In `@docs/architecture/state_machines/switch_configure_certificate.md`:
- Around line 22-37: Remove the misleading self-transition from the
ConfigureCertificate sub-state: delete the transition "WaitForComplete --> Start
: not used (terminal only)" so the sub-state ConfigureCertificate only shows
Start --> WaitForComplete and then ConfigureCertificate --> RotateOsPassword (or
ConfigureCertificate --> Error) — update the Mermaid diagram so WaitForComplete
is represented as a terminal sub-state (no transition back to Start) and keep
references to ConfigureCertificate, Start, and WaitForComplete intact.

---

Nitpick comments:
In `@crates/switch-controller/src/configuring.rs`:
- Around line 231-285: The current handler
handle_configure_certificate_wait_for_complete immediately returns a terminal
Error when ctx.services.component_manager is None; change this to treat a
missing component_manager as a transient condition by returning
StateHandlerOutcome::wait(...) (including job_id and switch_id in the message)
so the controller retries polling instead of transitioning to Error, and only
transition to Error on explicit job Failed state or real RPC errors from
get_configure_switch_certificate_job_status; alternatively, if removal of the
component manager is intended to invalidate jobs, add an explicit comment above
the ctx.services.component_manager check stating that assumption and why an
Error transition is correct.
- Around line 34-52: The code in handle_configuring unnecessarily clones
config_state; instead match on a reference to avoid the full clone (match
&state.controller_state.value { SwitchControllerState::Configuring {
config_state } => match config_state { ConfiguringState::ConfigureCertificate {
configure_certificate } => { clone only the inner fields needed (e.g., job_id or
specific data) and pass those into handle_configure_certificate(switch_id,
state, ctx, cloned_field).await }, ConfiguringState::RotateOsPassword => { call
handle_rotate_os_password(switch_id, state, ctx).await } ... } }, keeping
references except where an async call requires owned data) so remove the
config_state.clone() and only clone the minimal fields when invoking async
handlers like handle_configure_certificate.
- Around line 166-189: The current logic treats missing rack_id or
component_manager as optional (skipping to ConfiguringState::RotateOsPassword)
but treats missing bmc_mac_address as fatal; consolidate these precondition
checks so certificate configuration is handled atomically: in the handler that
decides to run certificate configuration (the block that builds cert_name and
inspects ctx.services.component_manager), check rack_id,
ctx.services.component_manager, and the bmc_mac_address together (referencing
rack_id, component_manager, and the bmc_mac_address lookup) and then either: a)
if the intended semantics are "optional", uniformly skip certificate
configuration when any of those are missing and transition to
ConfiguringState::RotateOsPassword, or b) if the intended semantics are
"required", return an error (or a failing StateHandlerOutcome) when any of them
are missing; implement whichever policy by replacing the separate early-returns
with a single consolidated conditional that yields a uniform outcome.

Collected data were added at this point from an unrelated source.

(* ===== verification/Ruler.v ===== *)
(** The rule lists of the Markdown parser remarkable as bundled
    (client/docs/swagger-ui/swagger-ui-bundle.js, lines 6520-6591): named rules
    in an order, on or off, each in the main chain and in the alternative chains
    it names. What a chain consists of is cached until the rules change.

    A rule's function is a value of a type [F]. A chain that is not in the cache
    has no rules; the names of chains are not those of the properties that every
    object inherits. *)

From stdpp Require Import base list list_numbers numbers strings gmap.
From Stdlib Require Import ZArith Lia.
From S2P Require Import Prelude.

Module Ruler.
Section ruler.
Context {F : Type}.

Record rule := Rule { name : list Z; enabled : bool; fn : F; alt : list (list Z) }.

Record ruler := Ruler { rules : list rule; cache : option (list (list Z * list F)) }.

Definition new_ruler : ruler := Ruler [] None.

(** [__find__]; [None] is -1. *)
Fixpoint find (e : list Z) (l : list rule) : option nat :=
  match l with [] => None | r :: l => if bool_decide (name r = e) then Some 0%nat else S <$> find e l end.

(** ** The cache *)

(** The names of the chains: the main chain and what the rules that are on
    name, each once. *)
Definition chain_names (l : list rule) : list (list Z) :=
  foldl (λ t r, if enabled r then foldl (λ t e, if bool_decide (e ∈ t) then t else t ++ [e]) t (alt r) else t) [[]] l.

Definition chain_rules (l : list rule) (t : list Z) : list F :=
  foldl (λ fs n, if enabled n then if negb (bool_decide (t = [])) && negb (bool_decide (t ∈ alt n)) then fs else fs ++ [fn n] else fs) [] l.

Definition compile (s : ruler) : ruler :=
  Ruler (rules s) (Some ((λ t, (t, chain_rules (rules s) t)) <$> chain_names (rules s))).

Fixpoint cache_get (c : list (list Z * list F)) (e : list Z) : list F :=
  match c with [] => [] | (t, fs) :: c => if bool_decide (t = e) then fs else cache_get c e end.

Definition getRules (s : ruler) (e : list Z) : ruler * list F :=
  let s := match cache s with None => compile s | Some _ => s end in
  (s, match cache s with Some c => cache_get c e | None => [] end).

(** ** Changes *)

Definition not_found (e : list Z) : exn := PlainError (js "Parser rule not found: " ++ e).
Definition invalid_name (e : list Z) : exn := PlainError (js "Rules manager: invalid rule name " ++ e).

Definition at_ (s : ruler) (e : list Z) (t : F) (n : option (list (list Z))) : ruler * result unit :=
  match find e (rules s) with
  | None => (s, Throw (not_found e))
  | Some r => (Ruler (alter (λ x, Rule (name x) (enabled x) t (default [] n)) r (rules s)) None, Ok tt)
  end.
(** [splice(i, 0, rule)] *)
Definition insert_at (i : nat) (x : rule) (l : list rule) : list rule := take i l ++ x :: drop i l.
Definition before (s : ruler) (e t : list Z) (n : F) (r : option (list (list Z))) : ruler * result unit :=
  match find e (rules s) with
  | None => (s, Throw (not_found e))
  | Some o => (Ruler (insert_at o (Rule t true n (default [] r)) (rules s)) None, Ok tt)
  end.
Definition after (s : ruler) (e t : list Z) (n : F) (r : option (list (list Z))) : ruler * result unit :=
  match find e (rules s) with
  | None => (s, Throw (not_found e))
  | Some o => (Ruler (insert_at (o + 1) (Rule t true n (default [] r)) (rules s)) None, Ok tt)
  end.
Definition push (s : ruler) (e : list Z) (t : F) (n : option (list (list Z))) : ruler * result unit :=
  (Ruler (rules s ++ [Rule e true t (default [] n)]) None, Ok tt).

Definition switch (b : bool) (x : rule) : rule := Rule (name x) b (fn x) (alt x).

(** The loop of [enable] and [disable]; an unknown name ends it. *)
Fixpoint switch_all (b : bool) (es : list (list Z)) (l : list rule) : list rule * result unit :=
  match es with
  | [] => (l, Ok tt)
  | e :: es => match find e l with
               | None => (l, Throw (invalid_name e))
               | Some t => switch_all b es (alter (switch b) t l)
               end
  end.
(** The cache is dropped at the end, so not after an error. *)
Definition switched (s : ruler) (r : list rule * result unit) : ruler * result unit :=
  (Ruler r.1 (match r.2 with Ok _ => None | Throw _ => cache s end), r.2).

Definition enable (s : ruler) (e : list (list Z)) (t : bool) : ruler * result unit :=
  switched s (switch_all true e (if t then switch false <$> rules s else rules s)).
Definition disable (s : ruler) (e : list (list Z)) : ruler * result unit := switched s (switch_all false e (rules s)).

(** ** Histories *)

Inductive op :=
  | At (e : list Z) (t : F) (n : option (list (list Z)))
  | Before (e t : list Z) (n : F) (r : option (list (list Z)))
  | After (e t : list Z) (n : F) (r : option (list (list Z)))
  | Push (e : list Z) (t : F) (n : option (list (list Z)))
  | Enable (e : list (list Z)) (t : bool)
  | Disable (e : list (list Z))
  | GetRules (e : list Z).

Definition step (s : ruler) (o : op) : ruler * result unit :=
  match o with
  | At e t n => at_ s e t n
  | Before e t n r => before s e t n r
  | After e t n r => after s e t n r
  | Push e t n => push s e t n
  | Enable e t => enable s e t
  | Disable e => disable s e
  | GetRules e => ((getRules s e).1, Ok tt)
  end.

(** The states that are reached when [enable] and [disable] find their rules;
    other operations may throw. *)
Inductive reachable : ruler -> Prop :=
  | reachable_new : reachable new_ruler
  | reachable_op s o s' r : reachable s -> step s o = (s', r) ->
      (match o, r with Enable _ _, Throw _ | Disable _, Throw _ => False | _, _ => True end) -> reachable s'.

(** ** Correctness *)

(** Whether a rule is in a chain. *)
Definition in_chain (e : list Z) (x : rule) : Prop := enabled x = true /\ (e = [] \/ e ∈ alt x).
#[global] Instance in_chain_dec e x : Decision (in_chain e x).
Proof. apply _. Defined.

Lemma chain_rules_spec l t : chain_rules l t = fn <$> filter (in_chain t) l.
Proof.
  unfold chain_rules. assert (G : ∀ fs, foldl (λ fs n, if enabled n then if negb (bool_decide (t = [])) && negb (bool_decide (t ∈ alt n)) then fs else fs ++ [fn n] else fs) fs l =
    fs ++ (fn <$> filter (in_chain t) l)); [|apply G].
  induction l as [|x l IH]; intros fs; [by rewrite app_nil_r|]. cbn [foldl]. rewrite IH, filter_cons.
  destruct (enabled x) eqn:Ee; [|rewrite (decide_False (P := in_chain t x)) by (unfold in_chain; rewrite Ee; naive_solver); done].
  destruct (decide (t = [])) as [E|E].
  { rewrite bool_decide_true, (decide_True (P := in_chain t x)) by (done || (unfold in_chain; auto)). cbn. by rewrite <- app_assoc. }
  rewrite (bool_decide_false (t = [])) by done. destruct (decide (t ∈ alt x)).
  - rewrite bool_decide_true, (decide_True (P := in_chain t x)) by (done || (unfold in_chain; auto)). cbn. by rewrite <- app_assoc.
  - rewrite bool_decide_false, (decide_False (P := in_chain t x)) by (done || (unfold in_chain; naive_solver)). done.
Qed.

(** Every chain that a rule is in has a name in the cache. *)
Lemma names_grow (es : list (list Z)) t x : x ∈ t \/ x ∈ es -> x ∈ foldl (λ t e, if bool_decide (e ∈ t) then t else t ++ [e]) t es.
Proof.
  revert t. induction es as [|e es IH]; intros t Hx; [by destruct Hx as [|?%not_elem_of_nil]|]. cbn. apply IH. destruct Hx as [Hx|Hx].
  - left. destruct (bool_decide _); [done|]. apply elem_of_app. by left.
  - apply elem_of_cons in Hx as [->|Hx]; [left|by right]. destruct (bool_decide (e ∈ t)) eqn:E; [by apply bool_decide_eq_true in E|]. apply elem_of_app. right. by apply list_elem_of_singleton.
Qed.
Lemma chain_named l e x : x ∈ l -> in_chain e x -> e ∈ chain_names l.
Proof.
  unfold chain_names. assert (G : ∀ t, [] ∈ t -> (e ∈ t \/ ∃ x, x ∈ l /\ in_chain e x) ->
    e ∈ foldl (λ t r, if enabled r then foldl (λ t e, if bool_decide (e ∈ t) then t else t ++ [e]) t (alt r) else t) t l).
  { induction l as [|r l IH]; intros t H0 He; [destruct He as [|(? & ?%not_elem_of_nil & _)]; done|]. cbn. apply IH.
    - destruct (enabled r); [|done]. apply names_grow. by left.
    - destruct He as [He|(y & [->|Hy]%elem_of_cons & Hc)]; [left; destruct (enabled r); [apply names_grow; by left|done]| |right; by exists y].
      destruct Hc as [-> [->|Hc]]; left; apply names_grow; [by left|by right]. }
  intros Hx Hc. apply G; [by apply list_elem_of_singleton|]. right. by exists x.
Qed.

Lemma cache_get_spec l ts e : cache_get ((λ t, (t, chain_rules l t)) <$> ts) e = if decide (e ∈ ts) then chain_rules l e else [].
Proof.
  induction ts as [|t ts IH]; [done|]. cbn. destruct (decide (t = e)) as [->|Hne]; [rewrite bool_decide_true, decide_True by (done || left); done|].
  rewrite bool_decide_false, IH by done. destruct (decide (e ∈ ts)); [rewrite decide_True by (by right); done|]. rewrite decide_False; [done|]. intros [|]%elem_of_cons; congruence.
Qed.

Definition cached_ok (s : ruler) : Prop := cache s = None \/ cache s = cache (compile s).

Lemma getRules_spec s e : cached_ok s -> (getRules s e).2 = fn <$> filter (in_chain e) (rules s).
Proof.
  intros Hs. assert (E : (getRules s e).2 = cache_get ((λ t, (t, chain_rules (rules s) t)) <$> chain_names (rules s)) e).
  { unfold getRules. destruct (cache s) as [c|] eqn:Ec; [|done]. destruct Hs as [|Hs]; [congruence|]. rewrite Ec in Hs. injection Hs as Hs. cbn [snd]. by rewrite Ec, Hs. }
  rewrite E, cache_get_spec, chain_rules_spec. destruct (decide _) as [|Hn]; [done|]. destruct (filter (in_chain e) (rules s)) as [|x l] eqn:Ef; [done|].
  exfalso. apply Hn. assert (Hx : x ∈ filter (in_chain e) (rules s)) by (rewrite Ef; left). apply list_elem_of_filter in Hx as [Hc Hx]. by apply (chain_named _ e x).
Qed.

Lemma step_cached s o s' r : cached_ok s -> step s o = (s', r) ->
  (match o, r with Enable _ _, Throw _ | Disable _, Throw _ => False | _, _ => True end) -> cached_ok s'.
Proof.
  intros Hs H Hr. destruct o; cbn [step] in H; unfold at_, before, after, push, enable, disable, switched in H.
  1,2,3: destruct (find e (rules s)); injection H as <- <-; [by left|done].
  - injection H as <- <-. by left.
  - destruct (switch_all _ _ _) as [l [u|x]]; injection H as <- <-; [by left|done].
  - destruct (switch_all _ _ _) as [l [u|x]]; injection H as <- <-; [by left|done].
  - injection H as <- <-. unfold getRules. destruct Hs as [Hs|Hs]; [|by right; destruct (cache s) eqn:E; cbn; rewrite ?E].
    rewrite Hs. by right.
Qed.
Lemma reachable_cached s : reachable s -> cached_ok s.
Proof. induction 1 as [|s o s' r _ IH H Hr]; [by left|by eapply step_cached]. Qed.

(** C36. The cache of the rules cannot be seen: whatever rules were added,
    replaced, switched on and off and read before, as long as [enable] and
    [disable] found the rules they were given, [getRules] returns the functions
    of the rules that are on and in the chain, in the order of the rules. *)
Theorem ruler_transparent s e : reachable s -> (getRules s e).2 = fn <$> filter (in_chain e) (rules s).
Proof. intros Hs. apply getRules_spec. by apply reachable_cached. Qed.

(** A history as a list. *)
Fixpoint all_found (s : ruler) (os : list op) : bool :=
  match os with
  | [] => true
  | o :: os => let '(s', r) := step s o in match o, r with Enable _ _, Throw _ | Disable _, Throw _ => false | _, _ => all_found s' os end
  end.
Lemma run_reachable s os : reachable s -> all_found s os = true -> reachable (foldl (λ s o, (step s o).1) s os).
Proof.
  revert s. induction os as [|o os IH]; intros s Hs H; [done|]. cbn [foldl all_found] in *. destruct (step s o) as [s' r] eqn:E. cbn [fst snd] in *.
  assert (Hok : all_found s' os = true /\ match o, r with Enable _ _, Throw _ | Disable _, Throw _ => False | _, _ => True end) by (destruct o, r; done).
  apply IH; [|by destruct Hok]. by eapply reachable_op; [exact Hs|exact E|destruct Hok].
Qed.

End ruler.
Arguments rule : clear implicits.
Arguments ruler : clear implicits.
Arguments op : clear implicits.

Definition sample_ops : list (op Z) :=
  [Push (js "a") 1 None; Push (js "b") 2 (Some [js "x"]); GetRules []; Before (js "b") (js "c") 3 (Some [js "x"; js "y"]); Disable [js "a"]].
Definition sample_ruler : ruler Z := foldl (λ s o, (step s o).1) new_ruler sample_ops.

Lemma ruler_transparent_witness : (getRules sample_ruler (js "x")).2 = [3; 2].
Proof.
  refine (eq_trans (ruler_transparent sample_ruler (js "x") _) _); [|vm_compute; reflexivity].
  apply run_reachable; [apply reachable_new|vm_compute; reflexivity].
Defined.

(** After an error of [enable] the cache is out of date: the rules are off, and
    still returned. *)
Example enable_stale :
  let s := (getRules sample_ruler []).1 in
  let '(s', r) := enable s [js "?"] true in
  r = Throw (invalid_name (js "?")) /\ enabled <$> rules s' = [false; false; false] /\ (getRules s' []).2 = [3; 2].
Proof. vm_compute. repeat split. Qed.

End Ruler.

In `@crates/switch-controller/src/endpoint.rs`:
- Around line 50-65: The function switch_endpoint_from_row currently clones
nvos_credentials to populate both SwitchEndpoint.bmc_credentials and
.nvos_credentials which signals an API mismatch; update the API and this
constructor to avoid the unnecessary clone by either (A) refactoring the
SwitchEndpoint struct to have a single credentials field (e.g., credentials) and
update switch_endpoint_from_row to set that single field from the provided
Credentials, or (B) change switch_endpoint_from_row's signature to accept both
bmc_credentials and nvos_credentials separately and assign them directly so no
clone is needed; adjust all usages of SwitchEndpoint and the constructor to
match the chosen approach and update any documentation/comments to explain the
intended credential relationship.
- Around line 69-85: The code uses db::switch::find_switch_endpoints_by_ids(...,
std::slice::from_ref(switch_id)) inside resolve_switch_endpoint which makes a
singleton-slice indirection; add a small helper function
find_switch_endpoint_by_id(db_pool: &PgPool, switch_id: &SwitchId) ->
Result<Option<SwitchEndpointRow>, _> (or matching existing return type) in
crates/api-db/src/switch.rs that wraps find_switch_endpoints_by_ids and returns
the single row (or Option), then update resolve_switch_endpoint to call
find_switch_endpoint_by_id(db_pool, switch_id) and adapt error handling to use
the returned Option/Result; also replace other call sites that use
std::slice::from_ref pattern to improve readability.
🪄 Autofix (Beta)

Fix all unresolved CodeRabbit comments on this PR:

  • Push a commit to this branch (recommended)
  • Create a new PR with the fixes

ℹ️ Review info
⚙️ Run configuration

Configuration used: Path: .coderabbit.yaml

Review profile: CHILL

Plan: Enterprise

Run ID: e7794363-4586-4ab4-be8f-9e58bddbf0df

📥 Commits

Reviewing files that changed from the base of the PR and between 51d0530 and 7314be8.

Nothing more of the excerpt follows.